§ Work task: What you return must be exactly the lines from the one containing "- intros block" through the close of the listing, both included.

§ Input:
= = =
(* ===== verification/Hash.v ===== *)
(** The hash objects of src/bitcoin/src/hash.h and hash.cpp ([CHash256],
    [CHash160], [HashWriter], [TaggedHash], [MurmurHash3]) and the keyed hashes
    of src/bitcoin/src/crypto/ (HMAC over SHA-256 and SHA-512, HKDF), all built
    on the streaming hashers. *)

From S2P Require Import Prelude MerkleDamgard Sha2 Sha1Ripemd.

(** * Double hashes *)

(** [CHash256], and the object inside [HashWriter]: a [CSHA256]. *)
Definition CHash256_Write (sha : CSHA256) (input : bytes) : CSHA256 := CSHA256_Write sha input.

Definition CHash256_Finalize (sha : CSHA256) : bytes :=
  let '(buf, sha) := CSHA256_Finalize sha in
  (CSHA256_Finalize (CSHA256_Write (CSHA256_Reset sha) buf)).1.

Definition CHash256_Reset (sha : CSHA256) : CSHA256 := CSHA256_Reset sha.

Definition CHash160_Write (sha : CSHA256) (input : bytes) : CSHA256 := CSHA256_Write sha input.

Definition CHash160_Finalize (sha : CSHA256) : bytes :=
  let '(buf, sha) := CSHA256_Finalize sha in
  (CRIPEMD160_Finalize (CRIPEMD160_Write CRIPEMD160_new buf)).1.

Definition Hash (in1 : bytes) : bytes := CHash256_Finalize (CHash256_Write CSHA256_new in1).

Definition Hash2 (in1 in2 : bytes) : bytes :=
  CHash256_Finalize (CHash256_Write (CHash256_Write CSHA256_new in1) in2).

Definition Hash160 (in1 : bytes) : bytes := CHash160_Finalize (CHash160_Write CSHA256_new in1).

Definition RIPEMD160 (data : bytes) : bytes :=
  (CRIPEMD160_Finalize (CRIPEMD160_Write CRIPEMD160_new data)).1.

Definition SHA256Uint256 (input : bytes) : bytes :=
  (CSHA256_Finalize (CSHA256_Write CSHA256_new input)).1.

(** * [HashWriter] *)

Definition HashWriter_write (ctx : CSHA256) (src : bytes) : CSHA256 := CSHA256_Write ctx src.

Definition HashWriter_GetHash (ctx : CSHA256) : bytes :=
  let '(result, ctx) := CSHA256_Finalize ctx in
  (CSHA256_Finalize (CSHA256_Write (CSHA256_Reset ctx) result)).1.

Definition HashWriter_GetSHA256 (ctx : CSHA256) : bytes := (CSHA256_Finalize ctx).1.

Definition HashWriter_GetCheapHash (ctx : CSHA256) : Z := le_val (take 8 (HashWriter_GetHash ctx)).

Definition TaggedHash (tag : bytes) : CSHA256 :=
  let taghash := (CSHA256_Finalize (CSHA256_Write CSHA256_new tag)).1 in
  HashWriter_write (HashWriter_write CSHA256_new taghash) taghash.

(** * HMAC, over any streaming hasher *)

Section Hmac.
Context {BH : BlockHash}.

Record hmac := Hmac { hmac_outer : @hasher BH; hmac_inner : @hasher BH }.

Definition hmac_rkey (key : bytes) : bytes :=
  let block := Z.to_nat md_block in
  if (length key <=? block)%nat then key ++ replicate (block - length key) 0
  else
    let d := (hasher_finalize (hasher_write hasher_new key)).1 in
    d ++ replicate (block - length d) 0.

Definition hmac_new (key : bytes) : hmac :=
  let rkey := hmac_rkey key in
  let rkey := (fun x => Z.lxor x 0x5c) <$> rkey in
  let outer := hasher_write hasher_new rkey in
  let rkey := (fun x => Z.lxor x (Z.lxor 0x5c 0x36)) <$> rkey in
  let inner := hasher_write hasher_new rkey in
  Hmac outer inner.

Definition hmac_write (h : hmac) (data : bytes) : hmac :=
  Hmac (hmac_outer h) (hasher_write (hmac_inner h) data).

Definition hmac_finalize (h : hmac) : bytes :=
  let temp := (hasher_finalize (hmac_inner h)).1 in
  (hasher_finalize (hasher_write (hmac_outer h) temp)).1.

(** RFC 2104. *)
Definition hmac_key (key : bytes) : bytes :=
  let block := Z.to_nat md_block in
  let k := if (length key <=? block)%nat then key else md_hash key in
  k ++ replicate (block - length k) 0.

Definition hmac_spec (key msg : bytes) : bytes :=
  md_hash (((fun x => Z.lxor x 0x5c) <$> hmac_key key)
           ++ md_hash (((fun x => Z.lxor x 0x36) <$> hmac_key key) ++ msg)).

Context {OK : @BlockHashOk BH}.

Lemma finalize_write_new m : (hasher_finalize (hasher_write hasher_new m)).1 = md_hash m.
Proof. pose proof (hasher_stream [m]) as H. cbn in H. by rewrite app_nil_r in H. Qed.

Lemma hmac_rkey_spec key : hmac_rkey key = hmac_key key.
Proof.
  unfold hmac_rkey, hmac_key. destruct (length key <=? _)%nat; [done|].
  by rewrite finalize_write_new.
Qed.

Lemma hmac_stream key chunks :
  hmac_finalize (foldl hmac_write (hmac_new key) chunks) = hmac_spec key (concat chunks).
Proof.
  set (k := hmac_key key).
  assert (Hk : (fun x => Z.lxor x (Z.lxor 0x5c 0x36)) <$> ((fun x => Z.lxor x 0x5c) <$> k)
               = (fun x => Z.lxor x 0x36) <$> k).
  { rewrite <- list_fmap_compose. apply list_fmap_ext. intros _ x _. cbn.
    rewrite Z.lxor_assoc, <- (Z.lxor_assoc 0x5c), Z.lxor_nilpotent. done. }
  assert (H : forall h, foldl hmac_write h chunks
                        = Hmac (hmac_outer h) (foldl hasher_write (hmac_inner h) chunks)).
  { induction chunks as [|c cs IH]; intros [o i]; cbn; [done|]. by rewrite IH. }
  rewrite H. unfold hmac_finalize, hmac_new. rewrite hmac_rkey_spec. fold k. rewrite Hk.
  cbn [hmac_outer hmac_inner].
  pose proof (hasher_stream (((fun x => Z.lxor x 0x36) <$> k) :: chunks)) as Hin.
  cbn [foldl concat] in Hin. rewrite Hin.
  pose proof (hasher_stream [(fun x => Z.lxor x 0x5c) <$> k;
    md_hash (((fun x => Z.lxor x 0x36) <$> k) ++ concat chunks)]) as Hout.
  cbn [foldl concat] in Hout. rewrite Hout, app_nil_r. done.
Qed.

End Hmac.

Definition CHMAC_SHA256_new : bytes -> hmac := @hmac_new sha256_ops.
Definition CHMAC_SHA256_Write : hmac -> bytes -> hmac := @hmac_write sha256_ops.
Definition CHMAC_SHA256_Finalize : hmac -> bytes := @hmac_finalize sha256_ops.

Definition CHMAC_SHA512_new : bytes -> hmac := @hmac_new sha512_ops.
Definition CHMAC_SHA512_Write : hmac -> bytes -> hmac := @hmac_write sha512_ops.
Definition CHMAC_SHA512_Finalize : hmac -> bytes := @hmac_finalize sha512_ops.

(** [CHKDF_HMAC_SHA256_L32]: the pseudorandom key, and one expansion;
    [None] is the failed assertion on the length of [info]. *)
Definition CHKDF_new (ikm salt : bytes) : bytes :=
  CHMAC_SHA256_Finalize (CHMAC_SHA256_Write (CHMAC_SHA256_new salt) ikm).

Definition CHKDF_Expand32 (prk info : bytes) : option bytes :=
  if (length info <=? 128)%nat
  then Some (CHMAC_SHA256_Finalize
               (CHMAC_SHA256_Write (CHMAC_SHA256_Write (CHMAC_SHA256_new prk) info) [1]))
  else None.

(** [BIP32Hash]: the 64-byte child key material. *)
Definition BIP32Hash (chainCode : bytes) (nChild header : Z) (data : bytes) : bytes :=
  CHMAC_SHA512_Finalize
    (CHMAC_SHA512_Write
      (CHMAC_SHA512_Write
        (CHMAC_SHA512_Write (CHMAC_SHA512_new chainCode) [header]) data) (be_bytes 4 nChild)).

(** * [MurmurHash3] *)

Definition murmur_mix (k1 : Z) : Z :=
  let k1 := u32 (k1 * 0xcc9e2d51) in
  let k1 := rol k1 15 in
  u32 (k1 * 0x1b873593).

Fixpoint murmur_body (n : nat) (h1 : Z) (data : bytes) : Z * bytes :=
  match n with
  | O => (h1, data)
  | S n =>
      let k1 := murmur_mix (le_val (take 4 data)) in
      let h1 := Z.lxor h1 k1 in
      let h1 := rol h1 13 in
      let h1 := u32 (h1 * 5 + 0xe6546b64) in
      murmur_body n h1 (drop 4 data)
  end.

(** The fall-through cases of the tail. *)
Definition murmur_tail (h1 : Z) (tail_ : bytes) : Z :=
  match tail_ with
  | [t0; t1; t2] =>
      Z.lxor h1 (murmur_mix (Z.lxor (Z.lxor (Z.lxor 0 (Z.shiftl t2 16)) (Z.shiftl t1 8)) t0))
  | [t0; t1] => Z.lxor h1 (murmur_mix (Z.lxor (Z.lxor 0 (Z.shiftl t1 8)) t0))
  | [t0] => Z.lxor h1 (murmur_mix (Z.lxor 0 t0))
  | _ => h1
  end.

Definition MurmurHash3 (nHashSeed : Z) (vDataToHash : bytes) : Z :=
  let nblocks := (length vDataToHash / 4)%nat in
  let '(h1, tail_) := murmur_body nblocks nHashSeed vDataToHash in
  let h1 := murmur_tail h1 tail_ in
  let h1 := Z.lxor h1 (u32 (Z.of_nat (length vDataToHash))) in
  let h1 := Z.lxor h1 (Z.shiftr h1 16) in
  let h1 := u32 (h1 * 0x85ebca6b) in
  let h1 := Z.lxor h1 (Z.shiftr h1 13) in
  let h1 := u32 (h1 * 0xc2b2ae35) in
  Z.lxor h1 (Z.shiftr h1 16).

(** * Lemmas *)

Lemma hash_finalize h m : @hashed sha256_ops h m ->
  CHash256_Finalize h = sha256_hash (sha256_hash m)
  /\ HashWriter_GetHash h = sha256_hash (sha256_hash m).
Proof.
  intros H. unfold CHash256_Finalize, HashWriter_GetHash, CSHA256_Finalize.
  destruct (hasher_finalize_spec h m H) as [H1 H2].
  destruct (hasher_finalize h) as [buf h']. cbn in H1, H2. subst buf.
  split; exact (proj1 (hasher_finalize_spec _ ([] ++ sha256_hash m)
    (hashed_write _ [] _ (hasher_reset_spec _ _ H2)))).
Qed.

Lemma Hash_spec m : Hash m = sha256_hash (sha256_hash m).
Proof. exact (proj1 (hash_finalize _ _ (hashed_write hasher_new [] m hashed_new))). Qed.

Lemma Hash2_spec a b : Hash2 a b = sha256_hash (sha256_hash (a ++ b)).
Proof.
  exact (proj1 (hash_finalize _ _ (hashed_write _ _ b (hashed_write hasher_new [] a hashed_new)))).
Qed.

Lemma Hash160_spec m : Hash160 m = ripemd160_hash (sha256_hash m).
Proof.
  unfold Hash160, CHash160_Finalize, CHash160_Write, CSHA256_Finalize.
  pose proof (@finalize_write_new sha256_ops _ m) as H. unfold CSHA256_Write, CSHA256_new.
  destruct (hasher_finalize _) as [buf h']. cbn in H. subst buf. apply finalize_write_new.
Qed.

Lemma length_Hash m : length (Hash m) = 32%nat.
Proof. rewrite Hash_spec. apply length_sha256_hash. Qed.

Lemma Hash_wf m : wf_bytes (Hash m).
Proof. rewrite Hash_spec. apply sha256_hash_wf. Qed.

Lemma hmac_sha256_one key m :
  CHMAC_SHA256_Finalize (CHMAC_SHA256_Write (CHMAC_SHA256_new key) m) = @hmac_spec sha256_ops key m.
Proof.
  rewrite <- (app_nil_r m) at 2. exact (@hmac_stream sha256_ops _ key [m]).
Qed.

(** * Properties *)


(** The derived hashes: [Hash] and [HashWriter] compute SHA-256 twice over
    everything written, [Hash160] is RIPEMD-160 of SHA-256, and [TaggedHash]
    followed by writes gives the BIP 340 tagged hash. *)
Theorem hash_objects_spec (a b tag : bytes) (chunks : list bytes) :
  Hash a = sha256_hash (sha256_hash a)
  /\ Hash2 a b = Hash (a ++ b)
  /\ Hash160 a = ripemd160_hash (sha256_hash a)
  /\ HashWriter_GetHash (foldl HashWriter_write CSHA256_new chunks) = Hash (concat chunks)
  /\ HashWriter_GetSHA256 (foldl HashWriter_write (TaggedHash tag) chunks)
     = sha256_hash (sha256_hash tag ++ sha256_hash tag ++ concat chunks).
Proof.
  split_and!.
  - apply Hash_spec.
  - by rewrite Hash2_spec, Hash_spec.
  - apply Hash160_spec.
  - rewrite (Hash_spec (concat chunks)).
    exact (proj2 (hash_finalize _ _ (hashed_writes _ [] chunks hashed_new))).
  - assert ((CSHA256_Finalize (CSHA256_Write CSHA256_new tag)).1 = sha256_hash tag) as E
      by exact (@finalize_write_new sha256_ops _ tag).
    unfold TaggedHash. rewrite E.
    exact (hasher_stream (sha256_hash tag :: sha256_hash tag :: chunks)).
Qed.

(** The keyed hashes: HMAC with SHA-256 and SHA-512 is RFC 2104 for keys of
    every length and every way of writing the message; the 32-byte HKDF is
    RFC 5869 extract and one expand step. *)
Theorem hmac_rfc2104 (key ikm info : bytes) (chunks : list bytes) :
  CHMAC_SHA256_Finalize (foldl CHMAC_SHA256_Write (CHMAC_SHA256_new key) chunks)
    = @hmac_spec sha256_ops key (concat chunks)
  /\ CHMAC_SHA512_Finalize (foldl CHMAC_SHA512_Write (CHMAC_SHA512_new key) chunks)
    = @hmac_spec sha512_ops key (concat chunks)
  /\ ((length info <= 128)%nat ->
      CHKDF_Expand32 (CHKDF_new ikm key) info
      = Some (@hmac_spec sha256_ops (@hmac_spec sha256_ops key ikm) (info ++ [1]))).
Proof.
  split_and!.
  1: exact (@hmac_stream sha256_ops _ key chunks).
  1: exact (@hmac_stream sha512_ops _ key chunks).
  intros Hi. unfold CHKDF_Expand32, CHKDF_new. rewrite hmac_sha256_one.
  rewrite (proj2 (Nat.leb_le _ _)) by done.
  by rewrite (@hmac_stream sha256_ops _ (hmac_spec key ikm) [info; [1]]
    : CHMAC_SHA256_Finalize (CHMAC_SHA256_Write (CHMAC_SHA256_Write _ info) [1]) = _).
Qed.

(** The fast paths for Merkle trees: [TransformD64], which folds the
    padding of both hashes into its constants, computes the double SHA-256 of
    its 64 bytes, and so does its generic version; [SHA256D64] does this for
    every block, whatever batch routines the processor offers. *)
Theorem TransformD64_correct way8 way4 way2 input blocks :
  way_ok 8 way8 -> way_ok 4 way4 -> way_ok 2 way2 ->
  (64 * blocks <= length input)%nat ->
  (forall block, length block = 64%nat ->
     sha256_TransformD64 block = Hash block
     /\ TransformD64Wrapper sha256_Transform block = Hash block)
  /\ SHA256D64 way8 way4 way2 sha256_TransformD64 input blocks = double_hashes blocks input.
Proof.
  intros H8 H4 H2 Hl. split.
  - intros block Hb. rewrite Hash_spec, TransformD64_double, Wrapper_double_hash by done. done.
  - apply SHA256D64_spec; try done. intros m Hm. cbn [double_hashes].
    rewrite TransformD64_double by (by rewrite Hm). by rewrite app_nil_r, firstn_all2 by (rewrite Hm; lia).
Qed.

Lemma TransformD64_correct_witness :
  SHA256D64 None None (Some (double_hashes 2)) sha256_TransformD64 (replicate 192 7) 3
  = double_hashes 3 (replicate 192 7).
Proof.
  refine (proj2 (TransformD64_correct None None (Some (double_hashes 2)) (replicate 192 7) 3 I I _ _)).
  - intros m Hm. reflexivity.
  - apply Nat.leb_le. reflexivity.
Defined.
= = =
§ Solution for this exercise:
  - intros block Hb. rewrite Hash_spec, TransformD64_double, Wrapper_double_hash by done. done.
  - apply SHA256D64_spec; try done. intros m Hm. cbn [double_hashes].
    rewrite TransformD64_double by (by rewrite Hm). by rewrite app_nil_r, firstn_all2 by (rewrite Hm; lia).
Qed.

Lemma TransformD64_correct_witness :
  SHA256D64 None None (Some (double_hashes 2)) sha256_TransformD64 (replicate 192 7) 3
  = double_hashes 3 (replicate 192 7).
Proof.
  refine (proj2 (TransformD64_correct None None (Some (double_hashes 2)) (replicate 192 7) 3 I I _ _)).
  - intros m Hm. reflexivity.
  - apply Nat.leb_le. reflexivity.
Defined.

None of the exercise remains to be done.